I have been there more times than I can count. What works for me is letting go of the formal sit-down and finding a smaller opening. A single sentence about being kind can land harder than a full lesson when the timing is right. I share one simple gospel truth during a high-energy activity or while I am tucking someone into bed. The goal is consistent exposure, not a perfect classroom.
Is it a spiritual failure if we miss our scheduled family study or prayer?

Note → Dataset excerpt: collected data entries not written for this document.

(* ===== verification/NetipText.v ===== *)
(** Texts of addresses and networks are read back: [netip.ParseAddr] after
    [Addr.String], [net.ParseCIDR] after [IPNet.String]. *)

From S2P Require Import Prelude GoStrings NetAddr GoURL Mime Types GoNetip GoNet.
From Stdlib Require Import ZifyBool ZifyN.
From stdpp Require Import options.

(** * Facts decided by running through all cases *)

Fixpoint count_up (n : nat) (start : N) : list N :=
  match n with O => [] | S n => start :: count_up n (N.succ start) end.

Lemma elem_of_count_up n start x : (start <= x < start + N.of_nat n)%N → x ∈ count_up n start.
Proof.
  revert start. induction n as [|n IH]; intros start Hx; cbn; [lia|].
  destruct (decide (x = start)) as [->|]; [left|]. right. apply IH. lia.
Qed.

Lemma decide_below (n : nat) (P : N → bool) :
  forallb P (count_up n 0) = true → ∀ x, (x < N.of_nat n)%N → P x = true.
Proof. rewrite forallb_forall. intros HP x Hx. apply HP, list_elem_of_In, elem_of_count_up. lia. Qed.

(** A character of a group: a digit, neither a separator nor the start of a zone. *)
Definition plain_char (c : ascii) : bool := match hex_value c with Some _ => true | None => false end.

Definition octet_ok (n : N) : bool :=
  bool_decide (octet (FormatUint n) = Some n) && forallb plain_char (bytes (FormatUint n)).

Lemma octets : ∀ n, (n < 256)%N → octet_ok n = true.
Proof. apply (decide_below 256). vm_compute. reflexivity. Qed.

Definition group_ok (x : N) : bool :=
  let '(k, v, rest) := hex_group (appendHex x) 0 0 in
  (1 <=? k)%nat && (k <=? 4)%nat && (v =? x)%N && bool_decide (rest = "") && forallb plain_char (bytes (appendHex x)).

Lemma groups : ∀ x, (x < 65536)%N → group_ok x = true.
Proof.
  intros x Hx. replace x with (256 * (x / 256) + x mod 256)%N by (symmetry; apply N.div_mod'; done).
  assert (Hl : (x mod 256 < 256)%N) by (by apply N.mod_lt). revert Hl. generalize (x mod 256)%N as l.
  assert (Hh : (x / 256 < 256)%N) by (apply N.Div0.div_lt_upper_bound; lia). revert Hh. generalize (x / 256)%N as h.
  intros h Hh l Hl. apply (decide_below 256 (λ l, group_ok (256 * h + l))); [|done].
  apply (decide_below 256 (λ h, forallb (λ l, group_ok (256 * h + l)) (count_up 256 0))); [|done].
  vm_compute. reflexivity.
Qed.

Lemma group_spec x :
  (x < 65536)%N →
  (∃ k, (1 ≤ k ≤ 4)%nat ∧ hex_group (appendHex x) 0 0 = (k, x, "")) ∧ forallb plain_char (bytes (appendHex x)) = true.
Proof.
  intros Hx. pose proof (groups x Hx) as Hg. unfold group_ok in Hg.
  destruct (hex_group (appendHex x) 0 0) as [[k v] rest] eqn:He. go_bool. split; [|done].
  exists k. split; [lia|]. repeat f_equal; [lia|done].
Qed.

Lemma octet_spec n :
  (n < 256)%N → octet (FormatUint n) = Some n ∧ forallb plain_char (bytes (FormatUint n)) = true.
Proof. intros Hn. pose proof (octets n Hn) as Ho. unfold octet_ok in Ho. by go_bool. Qed.

(** * Texts *)

Lemma ContainsByte_plain s c : forallb plain_char (bytes s) = true → plain_char c = false → ContainsByte s c = false.
Proof.
  intros Hs Hc. induction s as [|d s IH]; [done|]. cbn [bytes String.list_ascii_of_string forallb] in Hs.
  apply andb_true_iff in Hs as [Hd Hs]. rewrite ContainsByte_cons, (IH Hs), orb_false_r.
  apply bool_decide_eq_false. intros ->. congruence.
Qed.

Lemma ContainsByte_Join (l : list string) sep c :
  Forall (λ s, ContainsByte s c = false) l → ContainsByte sep c = false → ContainsByte (Join l sep) c = false.
Proof.
  intros Hl Hs. induction Hl as [|s l Hx _ IH]; [done|]. destruct l as [|s' l]; [done|].
  change (Join (s :: s' :: l) sep) with (s +:+ sep +:+ Join (s' :: l) sep).
  by rewrite !ContainsByte_app, Hx, Hs, IH.
Qed.

(** The first special character of a text. *)
Lemma scan_special u c t :
  forallb plain_char (bytes u) = true → c = "."%char ∨ c = ":"%char ∨ c = "%"%char → parse_addr_scan (u +:+ String c t) = Some c.
Proof.
  intros Hu Hc. unfold parse_addr_scan. rewrite bytes_app.
  induction (bytes u) as [|d l IH]; cbn [app list_find].
  - cbn [bytes String.list_ascii_of_string list_find]. by rewrite decide_True.
  - cbn [forallb] in Hu. apply andb_true_iff in Hu as [Hd Hu]. rewrite decide_False.
    + specialize (IH Hu). destruct (list_find _ (l ++ _)) as [[i x]|]; cbn in *; done.
    + unfold plain_char in Hd. intros [->|[->| ->]]; done.
Qed.

(** ** IPv4 *)

Local Open Scope N_scope.

Lemma v4_byte_lt v k : v4_byte v k < 256.
Proof. unfold v4_byte. change 0xff with (N.ones 8). rewrite N.land_ones. by apply N.mod_lt. Qed.

Lemma v4_byte_div v k : v4_byte v k = v / 2 ^ (8 * k) mod 256.
Proof. unfold v4_byte. change 0xff with (N.ones 8). by rewrite N.land_ones, N.shiftr_div_pow2. Qed.

Lemma mapM_octet bs : Forall (λ b, b < 256) bs → mapM octet (FormatUint <$> bs) = Some bs.
Proof. induction 1 as [|b bs Hb _ IH]; [done|]. cbn. by rewrite (proj1 (octet_spec b Hb)), IH. Qed.

Lemma v4_bytes_lt v ks : Forall (λ b, b < 256) (v4_byte v <$> ks).
Proof. apply Forall_fmap, Forall_true. intros k. apply v4_byte_lt. Qed.

Lemma parseIPv4Fields_string4 v : parseIPv4Fields (string4 v) = Some (v4_byte v <$> [3; 2; 1; 0]).
Proof.
  unfold parseIPv4Fields, string4. rewrite list_fmap_compose, Split_Join.
  - rewrite bool_decide_true by done. by rewrite mapM_octet by apply v4_bytes_lt.
  - done.
  - apply Forall_fmap, Forall_fmap, Forall_true. intros k. apply ContainsByte_plain; [|done].
    apply octet_spec, v4_byte_lt.
Qed.

Lemma be_value_v4 v : v < 2 ^ 32 → be_value (v4_byte v <$> [3; 2; 1; 0]) = v.
Proof.
  intros Hv. cbn [fmap list_fmap]. unfold be_value. cbn [foldl]. rewrite !v4_byte_div.
  change (2 ^ (8 * 3)) with 16777216. change (2 ^ (8 * 2)) with 65536. change (2 ^ (8 * 1)) with 256.
  change (2 ^ (8 * 0)) with 1. change (2 ^ 32) with 4294967296 in Hv. zify. Z.div_mod_to_equations. lia.
Qed.

Lemma ParseAddr_string4 v : v < 2 ^ 32 → ParseAddr (string4 v) = Ok (Addr4 v).
Proof.
  intros Hv. unfold ParseAddr.
  assert (parse_addr_scan (string4 v) = Some "."%char) as ->.
  { unfold string4. cbn [fmap list_fmap Join]. apply scan_special; [apply octet_spec, v4_byte_lt|by left]. }
  by rewrite parseIPv4Fields_string4, be_value_v4.
Qed.

(** ** IPv6 groups *)

Definition bytes2 (f : N) : list N := [N.shiftr f 8; N.land f 0xff].

Lemma hex_group_app s off acc off' acc' rest :
  hex_group s off acc = (off', acc', "") → hex_group (s +:+ rest) off acc = hex_group rest off' acc'.
Proof.
  revert off acc. induction s as [|c s IH]; intros off acc; cbn [hex_group].
  - intros [= <- <-]. by rewrite string_app_nil_l.
  - rewrite string_app_cons. cbn [hex_group]. destruct (hex_value c); [apply IH|done].
Qed.

(** A group and what may follow it. *)
Lemma hex_group_field x rest :
  x < 65536 → rest = "" ∨ (∃ t, rest = String ":" t) →
  ∃ k, (1 ≤ k ≤ 4)%nat ∧ hex_group (appendHex x +:+ rest) 0 0 = (k, x, rest).
Proof.
  intros Hx Hrest. destruct (group_spec x Hx) as [(k & Hk & He) _]. exists k. split; [done|].
  rewrite (hex_group_app _ _ _ _ _ rest He). by destruct Hrest as [->|[t ->]].
Qed.

(** One group of the loop. *)
Lemma loop_group fuel ip ell x rest :
  x < 65536 → (length ip < 16)%nat → rest = "" ∨ (∃ t, rest = String ":" t) →
  parseIPv6_loop (S fuel) ip ell (appendHex x +:+ rest) =
    (let ip := ip ++ bytes2 x in
     match rest with
     | EmptyString => Some (ip, ell)
     | String _ EmptyString => None
     | String _ (String c' s' as s) =>
         if bool_decide (c' = ":"%char) then
           if bool_decide (ell = None) then
             if bool_decide (s' = "") then Some (ip, Some (length ip)) else parseIPv6_loop fuel ip (Some (length ip)) s'
           else None
         else parseIPv6_loop fuel ip ell s
     end).
Proof.
  intros Hx Hip Hrest. cbn [parseIPv6_loop]. rewrite (proj2 (Nat.leb_gt _ _) Hip).
  destruct (hex_group_field x rest Hx Hrest) as (k & Hk & ->).
  rewrite (proj2 (Nat.eqb_neq k 0)) by lia. rewrite (proj2 (Nat.ltb_ge 4 k)) by lia. cbn [orb].
  destruct Hrest as [->|[t ->]]; [done|]. cbn. by destruct t.
Qed.

Lemma appendHex_head x : x < 65536 → ∃ c s, appendHex x = String c s ∧ c ≠ ":"%char.
Proof.
  intros Hx. destruct (group_spec x Hx) as [(k & Hk & He) Hp]. destruct (appendHex x) as [|c s].
  - cbn in He. injection He as <- _. lia.
  - exists c, s. split; [done|]. cbn in Hp. apply andb_true_iff in Hp as [Hc _]. by intros ->.
Qed.

Lemma Join_groups_cons x y fs :
  Join (appendHex <$> x :: y :: fs) ":" = appendHex x +:+ String ":" (Join (appendHex <$> y :: fs) ":").
Proof. reflexivity. Qed.

Lemma Join_groups_head y fs rest :
  y < 65536 → ∃ c s, Join (appendHex <$> y :: fs) ":" +:+ rest = String c s ∧ c ≠ ":"%char.
Proof.
  intros Hy. destruct (appendHex_head y Hy) as (c & s & Hc & Hne). destruct fs as [|z fs].
  - exists c, (s +:+ rest). cbn [fmap list_fmap Join]. by rewrite Hc.
  - rewrite Join_groups_cons, Hc. by eexists c, _.
Qed.

(** The loop over groups with colons between them. *)
Lemma loop_groups fs fuel ip ell rest :
  fs ≠ [] → Forall (λ x, x < 65536) fs → (length ip + 2 * length fs ≤ 16)%nat → rest = "" ∨ (∃ t, rest = String ":" (String ":" t)) →
  parseIPv6_loop (length fs + fuel) ip ell (Join (appendHex <$> fs) ":" +:+ rest) =
    (let ip := ip ++ (fs ≫= bytes2) in
     match rest with
     | String _ (String _ s') =>
         if bool_decide (ell = None) then
           if bool_decide (s' = "") then Some (ip, Some (length ip)) else parseIPv6_loop fuel ip (Some (length ip)) s'
         else None
     | _ => Some (ip, ell)
     end).
Proof.
  intros Hne Hall. revert ip. induction fs as [|x fs IH]; intros ip Hlen Hrest; [done|].
  inversion Hall as [|?? Hx Hfs]; subst. cbn [length] in Hlen. destruct fs as [|y fs].
  - cbn [fmap list_fmap Join length Nat.add]. rewrite loop_group; [|done|lia|destruct Hrest as [->|[t ->]]; eauto].
    cbn [mbind list_bind]. rewrite app_nil_r. by destruct Hrest as [->|[t ->]].
  - rewrite Join_groups_cons, <-string_app_assoc, string_app_cons.
    change (length (x :: y :: fs) + fuel)%nat with (S (length (y :: fs) + fuel)).
    rewrite loop_group; [|done|lia|eauto]. cbv zeta.
    inversion Hfs as [|?? Hy _]; subst. destruct (Join_groups_head y fs rest Hy) as (c & s & Hs & Hc).
    rewrite Hs. rewrite bool_decide_false by done. rewrite <-Hs.
    rewrite IH; [|done|done|rewrite length_app; cbn in *; lia|done].
    cbv zeta. rewrite (bind_cons bytes2 x), (assoc_L (++)). done.
Qed.

(** ** The run of zeros *)

Lemma zero_run_spec fields : take (zero_run fields) fields = repeat 0 (zero_run fields) ∧ (zero_run fields ≤ length fields)%nat.
Proof.
  induction fields as [|f fs [IH1 IH2]]; [done|]. cbn [zero_run]. destruct (f =? 0) eqn:Hf; [|split; [done|cbn; lia]].
  apply N.eqb_eq in Hf as ->. cbn. split; [by rewrite IH1|lia].
Qed.

(** A run of zeros within a list, of length zero or at least two. *)
Definition run_ok (fields : list N) (r : nat * nat) : Prop :=
  (r.2 = 0 ∨ 2 ≤ r.2)%nat ∧ (r.1 + r.2 ≤ length fields)%nat ∧ take r.2 (drop r.1 fields) = repeat 0 r.2.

I used to think yes. I do not think that anymore. Faith is a lifelong path and a missed prayer is just a missed prayer. I focus on the direction of our home instead of any single day. And when we miss it, I try to model grace and try again tomorrow. The Lord is not keeping a scorecard.
How can I make family councils more productive and less like a lecture?
I start with listening. I ask the children what they feel the family needs more of and I let them help set the goals. And I share one of my own struggles first. When they see that I am not perfect either, they are more willing to participate. It turns out that vulnerability opens more doors than authority ever did.
What if I feel like I am the only one who cares about the spiritual routines in our home?
I have felt this too. It helps to remember that spiritual growth is slow and invisible. The seeds you are planting today may not show for years. Keep planting. The children are watching even when they do not seem to be paying attention.
How do I handle the guilt when I compare my home to what I see on social media?
I had to stop looking at social media for a while. I was comparing my real life to someone else's curated highlight reel and it was making me feel like I was failing. The homes I admire most are the ones where the people inside them feel safe and loved. That has nothing to do with how the living room looks at 6:42 on a Wednesday.
I put the toddler down and I handed her the green cup and she stopped screaming. I found the horse book and signed the permission slip. Then I looked at the teenager and she told me what she needed to say. And then I asked if anyone wanted to say the prayer and nobody did so I said it myself. It was short and it was over the noise and it was not the version I had in my head. But it was real and it was ours and I think that is the version the Lord is actually asking for.